Records should be kept for one year unless there's been some sort of inquiry from the EEOC that maybe something wasn't right. And then, standardly, a lot of managed care companies keep records for seven years, so that's what Genex would do because we would document in our system.

TK: Under the ADAAA, do job modifications requests need to come from the employee, or can employers be proactive and implement them on their own?

KU: Actually, a change in claim information can even create the need. We have actually several customers where the STD claim, or the workers' comp claim has restrictions and limitations which the person may have been out on claim that almost triggers a request.

A physician can, trigger it, a spouse, a relative. A co‑worker can say, “I think Jane Doe or Tom Doe actually could probably benefit from some kind of change.” So, it doesn't have to be the employee themselves, other people can actually do it on their behalf. Even a physician, like “I think they need to have some kind of accommodation request.”

But a lot of ADA requests come before somebody has even gone out on a claim. Somebody being on a workers' comp, or an STD claim, and there's a restriction change which might allow the person to come back to work. That should trigger even a request from the employer side, like, “hey, we got somebody that might be able to go back to work.”

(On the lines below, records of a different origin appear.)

(* ===== verification/GatewayConcProps.v ===== *)
(** * Properties of all routes at once

    Undisturbed, a goroutine is the handler of its route; in any interleaving of
    requests on all routes, health checks and reloads, connections are accounted
    for, routes do not disturb each other, and what is in flight can finish. *)

From S2P Require Import Prelude GoStrings Http Upstream UpstreamConc Balancer Balancers BalancerProps ProxyHeaders Retry.
From S2P Require Import Metrics Tunnel Engine EngineProps Threads EngineConc EngineConcProps Config RateLimit Handler.
From S2P Require Import Gateway GatewayProps GatewayConc.

Open Scope string_scope.
Open Scope list_scope.
Open Scope Z_scope.

(** ** The engine behind the interface type *)

Section Behind.
Context {B : Type} `{Embeds B} (e : Engine) (env : Env).
Implicit Types st : EState B.

(** The state of an engine that holds its balancer through the interface. *)
Definition behind st : EState AnyBalancer :=
  mkEState (toAny (es_lb st)) (es_heap st) (es_metrics st) (es_trace st).

Definition behindW {W} (x : outcome unit * EState B * W) : outcome unit * EState AnyBalancer * W :=
  let '(o, st, w) := x in (o, behind st, w).

Lemma behind_acquire k st : acquire env k (behind st) = ((acquire env k st).1, behind (acquire env k st).2).
Proof.
  unfold acquire. cbn [es_lb es_heap behind]. rewrite toAny_Next.
  by destruct (Next (nextClock env k) (es_lb st) (es_heap st)) as [[[err|t] b] h].
Qed.

Lemma behind_release t st : lbRelease t (behind st) = behind (lbRelease t st).
Proof. unfold lbRelease, onHeap. cbn [es_lb es_heap behind]. by rewrite toAny_Release. Qed.

Lemma behind_markFailure k t st : lbMarkFailure env k t (behind st) = behind (lbMarkFailure env k t st).
Proof. unfold lbMarkFailure, onHeap. cbn [es_lb es_heap behind]. by rewrite toAny_MarkFailure. Qed.

Lemma behind_active st : updateActiveMetrics e (behind st) = behind (updateActiveMetrics e st).
Proof.
  unfold updateActiveMetrics. cbn [es_lb behind]. rewrite toAny_Upstreams. generalize (Upstreams (es_lb st)) as ts.
  intros ts. revert st. induction ts as [|t ts IH]; intros st; [done|]. cbn [foldl].
  rewrite <- IH. done.
Qed.

Lemma behind_countFailure label t st : countFailure e label t (behind st) = behind (countFailure e label t st).
Proof. unfold countFailure. cbn. by destruct (_ =? _). Qed.

Lemma behind_failAttempt k label t st : failAttempt e env k label t (behind st) = behind (failAttempt e env k label t st).
Proof.
  unfold failAttempt. by rewrite behind_countFailure, behind_markFailure, behind_release, behind_active.
Qed.

Section Writer.
Context {W : Type} `{ResponseWriter W}.

Lemma behind_errorThen msg code f g st (w : W) :
  (forall st, g (behind st) = behind (f st)) ->
  errorThen msg code g (behind st) w = behindW (errorThen msg code f st w).
Proof. intros Hf. unfold errorThen. destruct (http_Error msg code w) as [[x|m] w']; [|done]. simpl. by rewrite Hf. Qed.

Lemma behind_retryNext k label r again again' st (w : W) :
  (forall t st w, again' t (behind st) w = behindW (again t st w)) ->
  retryNext e env k label r again' (behind st) w = behindW (retryNext e env k label r again st w).
Proof.
  intros Ha. unfold retryNext.
  change (log ?ev (onMetrics ?f (behind ?st))) with (behind (log ev (onMetrics f st))). rewrite behind_acquire.
  destruct (acquire env (S k) _) as [[err|t] st']; cbn [fst snd]; [by apply behind_errorThen|apply Ha].
Qed.

Lemma behind_attempts n k r t st (w : W) :
  attempts e env n k r t (behind st) w = behindW (attempts e env n k r t st w).
Proof.
  revert k t st w. induction n as [|n IH]; intros k t st w; cbn [attempts]; [by apply behind_errorThen|].
  change (log ?ev (behind ?st)) with (behind (log ev st)). cbn [es_heap behind].
  pose proof (fun st => behind_retryNext k (UpstreamLabel (es_heap st !!! t)) r (attempts e env n (S k) r)
    (attempts e env n (S k) r)) as Hretry.
  destruct (forward e env k r (es_heap st !!! t)) as [[reqErr|resp]|m]; [| |done].
  - destruct (isMaxBytesError _).
    + apply behind_errorThen. intros st'. by rewrite behind_release, behind_active.
    + rewrite behind_failAttempt. destruct (_ && _); [by apply behind_retryNext|by apply behind_errorThen].
  - destruct (_ && _); [rewrite behind_failAttempt; by apply behind_retryNext|].
    change (onHeap ?f (behind ?st)) with (behind (onHeap f st)).
    destruct (writeResponse resp w) as [[x|m] w']; [|done]. by rewrite behind_release, behind_active.
Qed.

Lemma behind_ServeHTTP r st (w : W) : ServeHTTP e env r (behind st) w = behindW (ServeHTTP e env r st w).
Proof.
  unfold ServeHTTP. rewrite behind_acquire. destruct (acquire env 0 st) as [[err|t] st']; cbn [fst snd].
  { by apply behind_errorThen. }
  destruct (isWebSocketUpgrade _); [|apply behind_attempts]. unfold serveWebSocket. cbn [es_heap behind].
  destruct (handleWebSocket _ _ _ _) as [[[err|m] tr] w']; [|done].
  destruct err as [err|]; [rewrite behind_countFailure, behind_markFailure|];
    change (onHeap ?f (behind ?st)) with (behind (onHeap f st)); by rewrite behind_release, behind_active.
Qed.
End Writer.
End Behind.

(** ** Runs of one goroutine *)

Section Gateway.
Context {L : Type} (o : Oracle) (urlParse : string -> error + GoURL) (reg : PluginRegistry L).
Implicit Types (s : World L) (p : Proc (L := L)).
#[local] Existing Instance go_balancer.
#[local] Existing Instance go_embeds.

(** Only goroutines act. *)
Definition goes p p' : Prop := exists n, go n p = Some p'.

(** What a goroutine of balancer [i] has made of the process. *)
Definition leaves {B} `{Embeds B} (i : nat) (st : EState B) s : World L :=
  mkWorld (es_heap st) (w_fresh s) (<[i := toAny (es_lb st)]> (w_lbs s)) (es_metrics st) (w_stores s)
    (w_loops s) (w_log s) (w_ticks s) (w_served s).

Lemma iter_goes k n p g b x st :
  pr_pool p !! k = Some g -> w_lbs (pr_world p) !! go_lb g ≫= ofAny = Some b ->
  Nat.iter n (fun c => gstep c.1 c.2)
    (go_thread g, mkEState b (w_heap (pr_world p)) (w_metrics (pr_world p)) (go_trace g)) = (Done x, st) ->
  rtc goes p (mkProc (leaves (go_lb g) st (pr_world p)) (pr_routes p) (pr_matched p)
                (<[k := goroutineOf (B := go_B g) (go_lb g) (Done x) (es_trace st)]> (pr_pool p))).
Proof.
  revert p g b st. induction n as [|n IH]; intros p g b st Hk Hb Hn; cbn [Nat.iter] in Hn;
    destruct (w_lbs (pr_world p) !! go_lb g) as [a|] eqn:Ha; try done; cbn in Hb.
  - injection Hn as Hd Hst. subst st. unfold leaves, goroutineOf. cbn [es_heap es_lb es_metrics es_trace].
    rewrite (toAny_ofAny _ _ Hb), (list_insert_id _ _ _ Ha). destruct g as [B' HB HE i m tr]. cbn in Hd, Hk |- *.
    rewrite <- Hd, list_insert_id by done. destruct p as [s routes matched pool]. by destruct s.
  - rewrite Nat.iter_succ_r in Hn. cbn [fst snd] in Hn.
    destruct (result g) as [y|] eqn:Hy.
    + unfold result in Hy. destruct (go_thread g) eqn:Hm; try done. cbn [gstep] in Hn.
      apply (IH p g b st Hk); [by rewrite Ha|]. by rewrite Hm.
    + set (st0 := mkEState b _ _ _) in Hn. destruct (gstep (go_thread g) st0) as [m1 st1] eqn:Hg.
      set (g1 := goroutineOf (go_lb g) m1 (es_trace st1)).
      set (p1 := mkProc (leaves (go_lb g) st1 (pr_world p)) (pr_routes p) (pr_matched p) (<[k := g1]> (pr_pool p))).
      assert (go k p = Some p1) as Hgo.
      { unfold go. rewrite Hk, Hy. unfold goStep. rewrite Ha. cbn [mbind option_bind]. rewrite Hb.
        fold st0. by rewrite Hg. }
      eapply rtc_l; [by exists k|]. pose proof (lookup_lt_Some _ _ _ Hk). pose proof (lookup_lt_Some _ _ _ Ha).
      assert (rtc goes p1 (mkProc (leaves (go_lb g1) st (pr_world p1)) (pr_routes p1) (pr_matched p1)
        (<[k := goroutineOf (B := go_B g) (go_lb g1) (Done x) (es_trace st)]> (pr_pool p1)))) as Hrest.
      { apply (IH p1 g1 (es_lb st1) st).
        - by apply list_lookup_insert_eq.
        - cbn [p1 g1 pr_world leaves w_lbs go_lb goroutineOf]. rewrite list_lookup_insert_eq by done. apply ofAny_toAny.
        - cbn [p1 g1 pr_world leaves w_heap w_metrics go_thread go_trace goroutineOf]. by destruct st1. }
      unfold p1, leaves in Hrest. cbn [pr_world pr_pool pr_routes pr_matched w_fresh w_lbs w_stores w_loops w_log w_ticks w_served
        g1 go_lb goroutineOf] in Hrest. rewrite !list_insert_insert_eq in Hrest. exact Hrest.
Qed.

There is actually FMLA, the Family Medial Leave Act, a lot of employers had run into trouble because they were automatically terminating the relationship from an employment perspective once that time had lapsed. There's some evidence in case law that you should have some consideration before you terminate them. If that's your policy, you should look at is there other jobs they could possibly do? And that's what we have been involved in with some employer groups with the ADAAA activities.

TK:  So I guess the proactive strategy would be a good way to avoid the legal route?

KU: Yeah, but an adversarial attorney letter from an employee isn't necessarily a bad thing, they may be just inquiring. But, you know, in order to avoid that it makes sense to say, “yes, we have a policy in place that when somebody makes a request, this is what we do.” And again, we have helped employers do that when they haven't had any and developed it

TK:  In the end, what’s the overall goal of the ADAAA in the workplace?

KU: It’s to allow employees, people who have impairments, the opportunity to work, to access the workplace — that was the original intent of the ADA — and then to, if they should have some problems that develop while they're working there, consideration to accommodating these impairments so they can continue to work.

Work is an important aspect of people's lives, and I think that's what Congress intended to say —let's allow people to have access to work and to continue to work and let's have employers be a little bit more open to that and help them, making it regulation since not everybody's doing it on their own. We're going to have it as an expectation from a regulations standpoint.